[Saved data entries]
+-------+
(** * Remote file replicator: a shallow embedding of
      [remote_file_replicator.py] and the properties of its specification.

    The development follows the layers of the program:

    - [PosixPath]: the string functions of Python's [posixpath] that the
      replicator calls ([join], [dirname], [normpath], [abspath], [relpath]);
    - [Fs]: the [FileSystem] collaborator as an in-memory tree with a watch
      registry, a log of physical writes and a fault oracle;
    - the classes [ReplicatorSource] and [ReplicatorTarget], written in a
      state-and-exception monad so that a mutation made before an exception
      is raised stays visible, as it does for a Python object;
    - the theorems, one per claim of the specification. *)

From Stdlib Require Import String Ascii List Bool Arith Lia.
From stdpp Require Import gmap strings list.

Open Scope string_scope.

(** ** Outcomes and the state-and-exception monad *)

(** The exceptions a call can raise.  The last three stand for the
    environment failures that the specification calls "all other I/O
    failures". *)
Inductive exn : Type :=
| NotFound
| NotADirectory
| IsADirectory
| FileExists
| ValueError
| PermissionDenied
| DiskFull
| CorruptRead.

(** [Val a]: the call returned [a]; [Exn e]: it raised [e]; [Diverge]: the
    recursion budget of the model was exhausted. *)
Inductive outcome (A : Type) : Type :=
| Val (a : A)
| Exn (e : exn)
| Diverge.
Arguments Val {A} a.
Arguments Exn {A} e.
Arguments Diverge {A}.

Definition M (S A : Type) : Type := S -> outcome A * S.

Definition ret {S A} (a : A) : M S A := fun s => (Val a, s).

Definition bind {S A B} (m : M S A) (k : A -> M S B) : M S B :=
  fun s =>
    match m s with
    | (Val a, s') => k a s'
    | (Exn e, s') => (Exn e, s')
    | (Diverge, s') => (Diverge, s')
    end.

Definition raise {S A} (e : exn) : M S A := fun s => (Exn e, s).

Definition diverge {S A} : M S A := fun s => (Diverge, s).

Definition get {S} : M S S := fun s => (Val s, s).

Definition modify {S} (f : S -> S) : M S unit := fun s => (Val tt, f s).

(** Python's [try: body / except: pass]: a bare [except] absorbs every
    exception, whatever its kind; the state reached when the exception was
    raised is kept. *)
Definition try_pass {S} (body : M S unit) : M S unit :=
  fun s =>
    match body s with
    | (Exn _, s') => (Val tt, s')
    | r => r
    end.

(** Run a computation on a component of the state. *)
Definition zoom {S T A} (proj : S -> T) (upd : T -> S -> S) (m : M T A) : M S A :=
  fun s => let (r, t) := m (proj s) in (r, upd t s).

Notation "'let!' x ':=' m 'in' k" := (bind m (fun x => k))
  (at level 10, x name, m at level 100, k at level 200).
Notation "m '>>' k" := (bind m (fun _ => k))
  (at level 90, right associativity).

(** [for x in l: body x] *)
Fixpoint for_each {S A} (l : list A) (body : A -> M S unit) : M S unit :=
  match l with
  | [] => ret tt
  | x :: l' => body x >> for_each l' body
  end.

(** ** posixpath *)

Module PosixPath.

Definition is_sep (c : ascii) : bool := Ascii.eqb c "/".

(** [s.split('/')] *)
Fixpoint split (s : string) : list string :=
  match s with
  | EmptyString => [EmptyString]
  | String c r =>
      if is_sep c then EmptyString :: split r
      else match split r with
           | h :: t => String c h :: t
           | [] => [String c EmptyString]
           end
  end.

(** [sep.join(comps)] *)
Definition sep_join (comps : list string) : string := String.concat "/" comps.

(** [s.startswith(pre)] *)
Definition startswith (pre s : string) : bool := String.prefix pre s.

(** [s.endswith('/')] *)
Fixpoint endswith_sep (s : string) : bool :=
  match s with
  | EmptyString => false
  | String c EmptyString => is_sep c
  | String _ r => endswith_sep r
  end.

Definition isabs (p : string) : bool := startswith "/" p.

(** [posixpath.join(a, b)] *)
Definition join (a b : string) : string :=
  if startswith "/" b then b
  else if String.eqb a "" || endswith_sep a then a ++ b
  else a ++ "/" ++ b.

(** [posixpath.join(a, *p)] *)
Definition join_all (a : string) (p : list string) : string := fold_left join p a.

(** [s.rstrip('/')] *)
Fixpoint rstrip_sep (s : string) : string :=
  match s with
  | EmptyString => EmptyString
  | String c r =>
      match rstrip_sep r with
      | EmptyString => if is_sep c then EmptyString else String c EmptyString
      | r' => String c r'
      end
  end.

Fixpoint has_sep (s : string) : bool :=
  match s with
  | EmptyString => false
  | String c r => is_sep c || has_sep r
  end.

(** [p[:p.rfind('/') + 1]] *)
Fixpoint head_part (p : string) : string :=
  match p with
  | EmptyString => EmptyString
  | String c r => if has_sep p then String c (head_part r) else EmptyString
  end.

Fixpoint all_sep (s : string) : bool :=
  match s with
  | EmptyString => true
  | String c r => is_sep c && all_sep r
  end.

(** [posixpath.dirname(p)] *)
Definition dirname (p : string) : string :=
  let head := head_part p in
  if negb (String.eqb head "") && negb (all_sep head) then rstrip_sep head else head.

(** One turn of the loop of [normpath] over the components; the list
    [new_comps] is kept with its last element first. *)
Definition norm_step (initial_slashes : nat) (new_comps : list string) (comp : string)
  : list string :=
  if String.eqb comp "" || String.eqb comp "." then new_comps
  else if negb (String.eqb comp "..")
          || (Nat.eqb initial_slashes 0 && match new_comps with [] => true | _ => false end)
          || match new_comps with top :: _ => String.eqb top ".." | [] => false end
       then comp :: new_comps
       else match new_comps with _ :: rest => rest | [] => new_comps end.

Definition norm_comps (initial_slashes : nat) (comps : list string) : list string :=
  rev (fold_left (norm_step initial_slashes) comps []).

(** POSIX lets a path that starts with exactly two slashes keep them. *)
Definition initial_slashes (path : string) : nat :=
  if startswith "/" path then
    if startswith "//" path && negb (startswith "///" path) then 2 else 1
  else 0.

Fixpoint seps (n : nat) : string :=
  match n with 0 => EmptyString | S n' => String "/" (seps n') end.

(** [posixpath.normpath(path)] *)
Definition normpath (path : string) : string :=
  if String.eqb path "" then "."
  else
    let i := initial_slashes path in
    let p := seps i ++ sep_join (norm_comps i (split path)) in
    if String.eqb p "" then "." else p.

(** [posixpath.abspath(path)], with [cwd] the value of [os.getcwd()]. *)
Definition abspath (cwd path : string) : string :=
  normpath (if isabs path then path else join cwd path).

Definition nonempty (s : string) : bool := negb (String.eqb s "").

Fixpoint common_prefix_len (l1 l2 : list string) : nat :=
  match l1, l2 with
  | x :: l1', y :: l2' => if String.eqb x y then S (common_prefix_len l1' l2') else 0
  | _, _ => 0
  end.

(** [posixpath.relpath(path, start)]; [None] is the [ValueError] raised for
    an empty [path]. *)
Definition relpath (cwd path start : string) : option string :=
  if String.eqb path "" then None
  else
    let start_list := List.filter nonempty (split (abspath cwd start)) in
    let path_list := List.filter nonempty (split (abspath cwd path)) in
    let i := common_prefix_len start_list path_list in
    let rel_list := (repeat ".." (length start_list - i) ++ skipn i path_list)%list in
    match rel_list with
    | [] => Some "."
    | a :: p => Some (join_all a p)
    end.

End PosixPath.

(** ** The file system collaborator *)

(** Modelled from the spec: the module [file_system] ([FileSystem],
    [FileSystemEvent], [FileSystemEventType]) is imported by the program but
    is not part of its sources.  Section 6 of the specification gives its
    surface: [listdir], [isdir], [exists], [readfile], [writefile],
    [removefile], [removedir] (recursive), [makedirs] (creates ancestors),
    [watchdir], [unwatchdir].  It is modelled as an in-memory tree.
    Inspecting a path that does not exist raises a not-found condition
    (section 4.3), cancelling a watch that is not registered raises
    (section 4.1), and [makedirs] refuses an existing path, which is why the
    program guards it with [exists].  Every call first consults a fault
    oracle, which stands for the failures of the environment (permission
    denied, disk full, corrupt read: section 7 (d)). *)
Module Fs.

#[local] Unset Elimination Schemes.
Inductive node : Type :=
| File (content : string)
| Dir (entries : list (string * node)).
#[local] Set Elimination Schemes.

Definition entries : Type := list (string * node).

Fixpoint assoc (n : string) (es : entries) : option node :=
  match es with
  | [] => None
  | (m, c) :: es' => if String.eqb n m then Some c else assoc n es'
  end.

(** Replace the entry named [n], or add it at the end. *)
Fixpoint assoc_set (n : string) (v : node) (es : entries) : entries :=
  match es with
  | [] => [(n, v)]
  | (m, c) :: es' => if String.eqb n m then (m, v) :: es' else (m, c) :: assoc_set n v es'
  end.

Fixpoint assoc_del (n : string) (es : entries) : entries :=
  match es with
  | [] => []
  | (m, c) :: es' => if String.eqb n m then assoc_del n es' else (m, c) :: assoc_del n es'
  end.

Fixpoint lookup (p : list string) (t : node) : option node :=
  match p with
  | [] => Some t
  | n :: p' =>
      match t with
      | Dir es => match assoc n es with Some c => lookup p' c | None => None end
      | File _ => None
      end
  end.

(** Put [v] at path [p]; the parent of [p] has to be a directory, otherwise
    the tree is unchanged. *)
Fixpoint put (p : list string) (v : node) (t : node) : node :=
  match p with
  | [] => v
  | n :: p' =>
      match t with
      | Dir es =>
          match p' with
          | [] => Dir (assoc_set n v es)
          | _ => match assoc n es with
                 | Some c => Dir (assoc_set n (put p' v c) es)
                 | None => t
                 end
          end
      | File _ => t
      end
  end.

(** Remove whatever is at path [p]; removing the root empties it. *)
Fixpoint del (p : list string) (t : node) : node :=
  match p with
  | [] => Dir []
  | n :: p' =>
      match t with
      | Dir es =>
          match p' with
          | [] => Dir (assoc_del n es)
          | _ => match assoc n es with
                 | Some c => Dir (assoc_set n (del p' c) es)
                 | None => t
                 end
          end
      | File _ => t
      end
  end.

(** Create the chain of directories [p], keeping what exists. *)
Fixpoint mkchain (p : list string) (t : node) : node :=
  match p with
  | [] => t
  | n :: p' =>
      match t with
      | Dir es =>
          let c := match assoc n es with Some c => c | None => Dir [] end in
          Dir (assoc_set n (mkchain p' c) es)
      | File _ => t
      end
  end.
+-------+
• _ACTION ITEM_
From the entries above, extract only the lines running from the one containing "(proj : S ->" through the one containing "(** [s.rstrip('/')] *)", inclusive.

• _RESPONSE AREA_
Definition zoom {S T A} (proj : S -> T) (upd : T -> S -> S) (m : M T A) : M S A :=
  fun s => let (r, t) := m (proj s) in (r, upd t s).

Notation "'let!' x ':=' m 'in' k" := (bind m (fun x => k))
  (at level 10, x name, m at level 100, k at level 200).
Notation "m '>>' k" := (bind m (fun _ => k))
  (at level 90, right associativity).

(** [for x in l: body x] *)
Fixpoint for_each {S A} (l : list A) (body : A -> M S unit) : M S unit :=
  match l with
  | [] => ret tt
  | x :: l' => body x >> for_each l' body
  end.

(** ** posixpath *)

Module PosixPath.

Definition is_sep (c : ascii) : bool := Ascii.eqb c "/".

(** [s.split('/')] *)
Fixpoint split (s : string) : list string :=
  match s with
  | EmptyString => [EmptyString]
  | String c r =>
      if is_sep c then EmptyString :: split r
      else match split r with
           | h :: t => String c h :: t
           | [] => [String c EmptyString]
           end
  end.

(** [sep.join(comps)] *)
Definition sep_join (comps : list string) : string := String.concat "/" comps.

(** [s.startswith(pre)] *)
Definition startswith (pre s : string) : bool := String.prefix pre s.

(** [s.endswith('/')] *)
Fixpoint endswith_sep (s : string) : bool :=
  match s with
  | EmptyString => false
  | String c EmptyString => is_sep c
  | String _ r => endswith_sep r
  end.

Definition isabs (p : string) : bool := startswith "/" p.

(** [posixpath.join(a, b)] *)
Definition join (a b : string) : string :=
  if startswith "/" b then b
  else if String.eqb a "" || endswith_sep a then a ++ b
  else a ++ "/" ++ b.

(** [posixpath.join(a, *p)] *)
Definition join_all (a : string) (p : list string) : string := fold_left join p a.

(** [s.rstrip('/')] *)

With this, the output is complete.